Much of that has been laid to rest with this new trailer, though.
It may not be the straight-up sequel to Star Trek: The Next Generation that I personally would like to see, but there’s enough of the old Trek in there, along with some interesting new characters to get me seriously hyped for this upcoming show.
Brent Spiner’s Data is back from the dead, alongside Star Trek: Voyager’s Seven of Nine. Like a fine wine, the gorgeous Jeri Ryan just seems to get better as the years pass. TNG stalwarts William Riker (Jonathan Frakes) and Deanna Troi (Marina Sirtis) are also set to return. Following on from his recent directorial work on Star Trek: Discovery, Frakes will also be getting behind the camera this time, too.
As was the case with many other 80s kids, it was actually The Next Generation and not the original series that first got me into Star Trek. Whereas those of my father’s generation looked up to the brash arrogance and bravery of Kirk, the compassion of Dr. McCoy, and the logic of Spock, my generation saw Captain Picard as a father figure. Will Riker was the fun-loving-yet-fiercely-dedicated first officer we all aspired to emulate, Worf, was the loyal brother-in-arms we would all be honored to fight alongside, and Data was the best friend we all wish we had. It is often said that in order to embrace the future, one must learn from the past. I don’t know if Captain Picard ever said that, but it sure sounds like something he would say.
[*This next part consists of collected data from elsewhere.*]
(* ===== verification/PipeSpec.v ===== *)
(** * Pipes are bounded queues

    The ring of [struct pipe] represents a queue of at most [PIPESIZE] bytes;
    [pipewrite] appends to it, [piperead] takes from its front, and an
    operation that would have to wait faults, because [sleep] is called
    without a lock. *)

From stdpp Require Import base gmap strings numbers list.
From S2P Require Import Prelude State Spinlock Strings Printf Bytes Ring Memory Kalloc Vm PageTable UserMem.
From S2P Require Import Proc Sleeplock Quiet Bio Uio Pipe Peterson.

(** ** The queue a ring represents *)

(** The counters [nread] and [nwrite] are [uint]s that run on for ever; as
    [PIPESIZE] divides 2^32 the ring survives their wrapping around. *)
Record pipe_rep (x : pipe) (q : list Z) : Prop := {
  pr_data : length (pi_data x) = PIPESIZE;
  pr_read : 0 <= pi_nread x < 2 ^ 32;
  pr_write : pi_nwrite x = wrap32 (pi_nread x + Z.of_nat (length q));
  pr_fits : (length q <= PIPESIZE)%nat;
  pr_bytes : holds PIPESIZE (pi_data x) (pi_nread x) q
}.

Section ring.
Implicit Types (x : pipe) (q : list Z).

Lemma PIPESIZE_pos : (0 < PIPESIZE)%nat.
Proof. unfold PIPESIZE. lia. Qed.

Lemma PIPESIZE_div : (Z.of_nat PIPESIZE | 2 ^ 32).
Proof. by exists 8388608. Qed.

Lemma pipe_full x q :
  pipe_rep x q -> (pi_nwrite x =? wrap32 (pi_nread x + Z.of_nat PIPESIZE)) = (length q =? PIPESIZE)%nat.
Proof. intros [_ _ -> H _]. unfold PIPESIZE in *. apply wrap32_offset; lia. Qed.

Lemma pipe_empty x q : pipe_rep x q -> (pi_nread x =? pi_nwrite x) = (length q =? 0)%nat.
Proof.
  intros [_ Hr -> H _]. rewrite Z.eqb_sym. rewrite <- (wrap32_small (pi_nread x)) at 2 by done.
  rewrite <- (Z.add_0_r (pi_nread x)) at 2. unfold PIPESIZE in *. apply (wrap32_offset _ _ 0); lia.
Qed.

(** [pi->data[pi->nwrite++ % PIPESIZE] = c] *)
Definition push (c : Z) (x : pipe) : pipe :=
  set_pi_data (<[pipe_idx (pi_nwrite x) := c]> (pi_data x)) (set_pi_nwrite (wrap32 (pi_nwrite x + 1)) x).

(** [pi->nread++] *)
Definition pop (x : pipe) : pipe := set_pi_nread (wrap32 (pi_nread x + 1)) x.

Lemma pipe_push x q c : pipe_rep x q -> (length q < PIPESIZE)%nat -> pipe_rep (push c x) (q ++ [c]).
Proof.
  intros [Hd Hr Hw Hf Hb] Hlt. split; cbn.
  - by rewrite length_insert.
  - done.
  - rewrite Hw, length_app, wrap32_add. f_equal. cbn. lia.
  - rewrite length_app. cbn. lia.
  - rewrite Hw. change pipe_idx with (ring_idx PIPESIZE).
    rewrite ring_idx_wrap by (apply PIPESIZE_pos || apply PIPESIZE_div).
    by apply holds_snoc; [apply PIPESIZE_pos|..].
Qed.

Lemma pipe_front x c q : pipe_rep x (c :: q) -> pi_data x !! pipe_idx (pi_nread x) = Some c.
Proof. intros H. exact (holds_front _ _ _ _ _ (pr_bytes _ _ H)). Qed.

Lemma pipe_pop x c q : pipe_rep x (c :: q) -> pipe_rep (pop x) q.
Proof.
  intros [Hd Hr Hw Hf Hb]. cbn in Hf. split; cbn; [done| | |lia|].
  - unfold wrap32. apply Z.mod_pos_bound. lia.
  - rewrite Hw, wrap32_add. f_equal. cbn. lia.
  - by eapply holds_tail; [apply PIPESIZE_pos|apply PIPESIZE_div|].
Qed.

Lemma pipe_rep_fields x y q :
  pi_data y = pi_data x -> pi_nread y = pi_nread x -> pi_nwrite y = pi_nwrite x -> pipe_rep x q -> pipe_rep y q.
Proof. intros E1 E2 E3 [? ? ? ? ?]. split; by rewrite ?E1, ?E2, ?E3. Qed.

End ring.

(** ** One process at its end of the pipe *)

(** The state [s] with the pipe [x] and the synchronisation state [y]. *)
Definition at_pipe (pi : Z) (x : pipe) (y : sync) (s : kst) : kst :=
  set_k_sync y (set_k_pipes (<[pi := x]> (k_pipes s)) s).

Lemma at_pipe_self pi x s : k_pipes s !! pi = Some x -> at_pipe pi x (k_sync s) s = s.
Proof. intros H. unfold at_pipe. rewrite insert_id by done. by destruct s. Qed.

Lemma updpi_at pi f x y s : updpi pi f (at_pipe pi x y s) = Ok tt (at_pipe pi (f x) y s).
Proof.
  rewrite (updpi_ok _ _ x); [|by apply lookup_insert_eq]. unfold at_pipe. cbn.
  by rewrite insert_insert_eq.
Qed.

Lemma getpi_at pi x y s : getpi pi (at_pipe pi x y s) = Ok x (at_pipe pi x y s).
Proof. unfold getpi, at_pipe. cbn. by rewrite lookup_insert_eq. Qed.

Section ends.
Context {W : World} {T : Patience} (p : nat) (pr : proc) (pi : Z) (s : kst).
Context (Hq : quiet p s) (Hp : k_procs s !! p = Some pr) (Halive : p_killed pr = false).
Context (Has : addrspace (p_pagetable pr) s).
Implicit Types (x : pipe) (y : sync) (q : list Z).

Abbreviation root := (p_pagetable pr).
Abbreviation same_sync y := (touch y = touch (k_sync s)).

Lemma sync_wf_at y : same_sync y -> sync_wf y.
Proof. intros H. eapply touch_sync_wf; [symmetry; exact H|]. by eapply quiet_wf. Qed.

Lemma proc_free_at y : same_sync y -> lock_free (LProc p) y.
Proof.
  intros H. eapply touch_lock_free; [symmetry; exact H|]. apply (q_procs _ _ Hq), (q_me _ _ Hq).
Qed.

Lemma procs_free_at y : same_sync y -> proc_locks_free y.
Proof. intros H. eapply touch_proc_locks_free; [symmetry; exact H|]. apply (q_procs _ _ Hq). Qed.

Lemma killed_at x y : same_sync y -> killed p (at_pipe pi x y s) = Ok false (at_pipe pi x (touch y) s).
Proof.
  intros Hy. apply wp_run. eapply wp_killed; cbn; [by apply sync_wf_at|by apply proc_free_at|exact Hp|].
  rewrite Halive. by split.
Qed.

(** [wakeup] inside the pipe code. *)
Definition woken (c : chan) (t : kst) : kst :=
  upd_procs (imap (wake_others (Some c) (Some p))) t.

Lemma running_at y : same_sync y -> running y = Some p.
Proof.
  intros H. symmetry in H. rewrite <- (quiet_running _ _ Hq). unfold running.
  destruct (quiet_wf _ _ Hq) as (c & Hc & _). destruct (touch_cur _ _ _ H Hc) as (c' & Hc' & E).
  rewrite Hc, Hc'. cbn. symmetry. by apply touch_cpu_proc.
Qed.

Lemma wakeup_at c x y :
  same_sync y -> wakeup (Some c) (at_pipe pi x y s) = Ok tt (at_pipe pi x (touch y) (woken c s)).
Proof.
  intros Hy. apply wp_run, wp_wakeup; cbn; [by apply sync_wf_at|apply (q_tab _ _ Hq)|by apply procs_free_at|].
  rewrite running_at by done. by split.
Qed.

(** A turn of the writer's loop that stores a byte. *)
Lemma pipewrite_step fuel x y q addr n (i : nat) :
  same_sync y -> pi_readopen x = true -> pipe_rep x q -> (length q < PIPESIZE)%nat ->
  mapped root (k_mem s) addr n -> (i < n)%nat ->
  pipewrite_loop (S fuel) pi p addr (Z.of_nat n) (Z.of_nat i) (at_pipe pi x y s) =
  pipewrite_loop fuel pi p addr (Z.of_nat n) (Z.of_nat (S i))
    (at_pipe pi (push (default 0 (umem (k_mem s) root (addr + Z.of_nat i))) x) (touch y) s).
Proof.
  intros Hy Ho Hr Hlt Hm Hi. cbn [pipewrite_loop].
  destruct (Z.ltb_spec (Z.of_nat i) (Z.of_nat n)) as [_|]; [|lia]. cbn [negb].
  rewrite (bind_ok _ _ _ _ _ (getpi_at _ _ _ _)), Ho. cbn [negb].
  rewrite (bind_ok _ _ _ _ _ (killed_at _ _ Hy)). cbv iota.
  rewrite (bind_ok _ _ _ _ _ (getpi_at _ _ _ _)), (pipe_full _ _ Hr).
  destruct (Nat.eqb_spec (length q) PIPESIZE) as [|_]; [lia|].
  rewrite (bind_ok _ _ _ pr (at_pipe pi x (touch y) s)) by (unfold getp; cbn; by rewrite Hp).
  rewrite (mapped_range root (k_mem s) addr n) by done.
  rewrite (bind_ok _ _ _ (0, [default 0 (umem (k_mem s) root (addr + Z.of_nat i))]) (at_pipe pi x (touch y) s)).
  2: { apply wp_run, wp_copyin_user; [by apply (addrspace_ext root s)| |].
       - eapply (mapped_sub _ _ _ _ _ 1); [exact Hm|lia].
       - unfold ubytes. cbn. by rewrite Z.add_0_r. }
  cbn [fst snd nth]. change (0 =? -1) with false. cbv iota.
  rewrite (bind_ok _ _ _ _ _ (getpi_at _ _ _ _)), (bind_ok _ _ _ _ _ (updpi_at _ _ _ _ _)),
    (bind_ok _ _ _ _ _ (updpi_at _ _ _ _ _)).
  by replace (Z.of_nat i + 1) with (Z.of_nat (S i)) by lia.
Qed.

(** A turn that finds the ring full. *)
Lemma pipewrite_blocks fuel x y q addr n i :
  same_sync y -> pi_readopen x = true -> pipe_rep x q -> length q = PIPESIZE -> i < n ->
  exists y', pipewrite_loop (S fuel) pi p addr n i (at_pipe pi x y s) =
    Fault (at_pipe pi (set_pi_flag 0 0 x) y' (woken (ChPipeRead pi) s)).
Proof.
  intros Hy Ho Hr Hlt Hi. cbn [pipewrite_loop].
  destruct (Z.ltb_spec i n) as [_|]; [|lia]. cbn [negb].
  rewrite (bind_ok _ _ _ _ _ (getpi_at _ _ _ _)), Ho. cbn [negb].
  rewrite (bind_ok _ _ _ _ _ (killed_at _ _ Hy)). cbv iota.
  rewrite (bind_ok _ _ _ _ _ (getpi_at _ _ _ _)), (pipe_full _ _ Hr), Hlt, Nat.eqb_refl.
  assert (Hy' : same_sync (touch y)) by by rewrite touch_idem.
  rewrite (bind_ok _ _ _ _ _ (wakeup_at _ _ _ Hy')). unfold peterson_release.
  rewrite (bind_ok _ _ _ _ _ (updpi_at _ _ _ _ _)), touch_idem.
  set (t := at_pipe _ _ _ _). exists (acq (LProc p) (touch y)).
  unfold mbind at 1, M_bind at 1. rewrite (sleep_null_lock_faults p); [done|..].
  - by apply sync_wf_at.
  - by apply running_at.
  - by apply proc_free_at.
Qed.

(** The writer's loop over [m] bytes: all of them stored, or the ring filled
    and a fault. *)
Lemma pipewrite_loop_run m fuel x y q addr n (i : nat) :
  same_sync y -> pi_readopen x = true -> pipe_rep x q -> mapped root (k_mem s) addr n ->
  (i + m = n)%nat -> (m <= fuel)%nat ->
  let bs := ubytes root (k_mem s) (addr + Z.of_nat i) m in
  (length q + m <= PIPESIZE)%nat /\ (exists x' y', same_sync y' /\ pipe_rep x' (q ++ bs) /\
     x' = set_pi_data (pi_data x') (set_pi_nwrite (pi_nwrite x') x) /\
     pipewrite_loop fuel pi p addr (Z.of_nat n) (Z.of_nat i) (at_pipe pi x y s) =
       Ok (Some (Z.of_nat n)) (at_pipe pi x' y' s)) \/
  (PIPESIZE < length q + m)%nat /\ (exists x' y', pipe_rep x' (take PIPESIZE (q ++ bs)) /\ pi_flag0 x' = 0 /\
     pipewrite_loop fuel pi p addr (Z.of_nat n) (Z.of_nat i) (at_pipe pi x y s) =
       Fault (at_pipe pi x' y' (woken (ChPipeRead pi) s))).
Proof.
  revert fuel x y q i. induction m as [|m IH]; intros fuel x y q i Hy Ho Hr Hm Hi Hf bs.
  - left. split; [pose proof (pr_fits _ _ Hr); lia|]. exists x, y. split_and!; [done| |by destruct x|].
    + unfold bs, ubytes. cbn. by rewrite app_nil_r.
    + replace n with i by lia. destruct fuel; cbn; by destruct (Z.ltb_spec (Z.of_nat i) (Z.of_nat i)); [lia|].
  - destruct fuel as [|fuel]; [lia|]. assert (Hfits := pr_fits _ _ Hr).
    destruct (decide (length q = PIPESIZE)) as [E|E].
    + right. split; [lia|]. destruct (pipewrite_blocks fuel x y q addr (Z.of_nat n) (Z.of_nat i)) as [y' H];
        [done..|lia|]. exists (set_pi_flag 0 0 x), y'. split_and!; [|done|exact H].
      rewrite take_app_le, take_ge by lia. by apply (pipe_rep_fields x).
    + rewrite (pipewrite_step _ _ _ q) by (done || lia). set (c := default 0 _).
      assert (Ebs : bs = c :: ubytes root (k_mem s) (addr + Z.of_nat (S i)) m).
      { unfold bs. change (S m) with (1 + m)%nat. rewrite ubytes_add. unfold ubytes at 1. cbn [seq fmap list_fmap].
        rewrite Z.add_0_r. f_equal. f_equal. lia. }
      destruct (IH fuel (push c x) (touch y) (q ++ [c]) (S i)) as [(H1 & x' & y' & H2)|(H1 & x' & y' & H2)];
        [by rewrite touch_idem|done|apply pipe_push; [done|lia]|done|lia|lia|left|right].
      all: rewrite length_app in H1; cbn in H1; split; [lia|]; exists x', y'; rewrite Ebs.
      all: rewrite <- app_assoc in H2; cbn in H2.
      * destruct H2 as (? & ? & E' & ?). split_and!; [done..| |done]. rewrite E'. by destruct x.
      * exact H2.
Qed.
So, in keeping with that spirit, let us look back on ten essential episodes of Star Trek: The Next Generation you need to go back and re-watch to prepare yourself for Star Trek: Picard.
1) The Best of Both Worlds
Cited by many as one of their all-time favourite Star Trek episodes, this two-part cliffhanger, originally broadcast in the US over the summer of 1990 as the link between seasons three and four, was a defining moment not just for Captain Picard, but for the arch enemy that would haunt him for many years to come: The Borg.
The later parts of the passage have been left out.